▶ _Work instructions_
Start with the first line of the data and end with the line that holds "Module IdealPart."; write out each one exactly.

[Records contained in a dataset]
----------

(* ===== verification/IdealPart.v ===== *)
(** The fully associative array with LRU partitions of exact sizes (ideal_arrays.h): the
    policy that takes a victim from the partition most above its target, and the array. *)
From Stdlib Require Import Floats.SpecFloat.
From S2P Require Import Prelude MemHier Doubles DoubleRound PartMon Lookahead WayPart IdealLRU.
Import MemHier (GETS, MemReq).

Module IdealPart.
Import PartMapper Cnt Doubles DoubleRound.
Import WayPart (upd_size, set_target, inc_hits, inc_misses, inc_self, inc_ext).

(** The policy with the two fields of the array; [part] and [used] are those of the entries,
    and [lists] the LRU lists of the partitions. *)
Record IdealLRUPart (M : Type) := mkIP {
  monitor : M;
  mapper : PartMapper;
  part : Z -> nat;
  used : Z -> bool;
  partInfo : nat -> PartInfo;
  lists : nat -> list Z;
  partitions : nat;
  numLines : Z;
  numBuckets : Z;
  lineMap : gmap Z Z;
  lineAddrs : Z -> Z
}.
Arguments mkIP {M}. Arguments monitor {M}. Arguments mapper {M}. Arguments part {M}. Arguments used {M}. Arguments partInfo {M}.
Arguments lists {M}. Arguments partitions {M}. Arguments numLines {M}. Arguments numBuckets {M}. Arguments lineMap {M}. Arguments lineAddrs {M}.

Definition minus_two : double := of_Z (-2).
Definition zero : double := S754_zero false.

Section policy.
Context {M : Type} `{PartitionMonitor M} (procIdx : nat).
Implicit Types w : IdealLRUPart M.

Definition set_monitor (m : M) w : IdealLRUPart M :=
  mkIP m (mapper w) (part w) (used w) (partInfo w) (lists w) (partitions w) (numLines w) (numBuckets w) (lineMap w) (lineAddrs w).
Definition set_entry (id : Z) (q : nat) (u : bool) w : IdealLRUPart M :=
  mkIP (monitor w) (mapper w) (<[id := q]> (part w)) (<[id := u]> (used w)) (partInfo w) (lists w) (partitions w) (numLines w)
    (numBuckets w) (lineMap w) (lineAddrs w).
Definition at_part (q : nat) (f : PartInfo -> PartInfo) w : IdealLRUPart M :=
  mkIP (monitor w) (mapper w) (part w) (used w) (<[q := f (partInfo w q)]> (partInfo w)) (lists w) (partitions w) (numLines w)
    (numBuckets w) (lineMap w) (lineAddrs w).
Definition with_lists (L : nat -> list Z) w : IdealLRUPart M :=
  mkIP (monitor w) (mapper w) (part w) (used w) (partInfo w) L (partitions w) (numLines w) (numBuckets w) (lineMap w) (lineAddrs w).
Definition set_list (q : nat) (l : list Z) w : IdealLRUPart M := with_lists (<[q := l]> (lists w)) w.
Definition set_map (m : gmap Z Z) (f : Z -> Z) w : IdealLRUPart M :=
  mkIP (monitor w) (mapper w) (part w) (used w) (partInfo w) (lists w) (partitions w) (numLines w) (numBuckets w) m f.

----------

▶ _Response to the exercise_
(* ===== verification/IdealPart.v ===== *)
(** The fully associative array with LRU partitions of exact sizes (ideal_arrays.h): the
    policy that takes a victim from the partition most above its target, and the array. *)
From Stdlib Require Import Floats.SpecFloat.
From S2P Require Import Prelude MemHier Doubles DoubleRound PartMon Lookahead WayPart IdealLRU.
Import MemHier (GETS, MemReq).

Module IdealPart.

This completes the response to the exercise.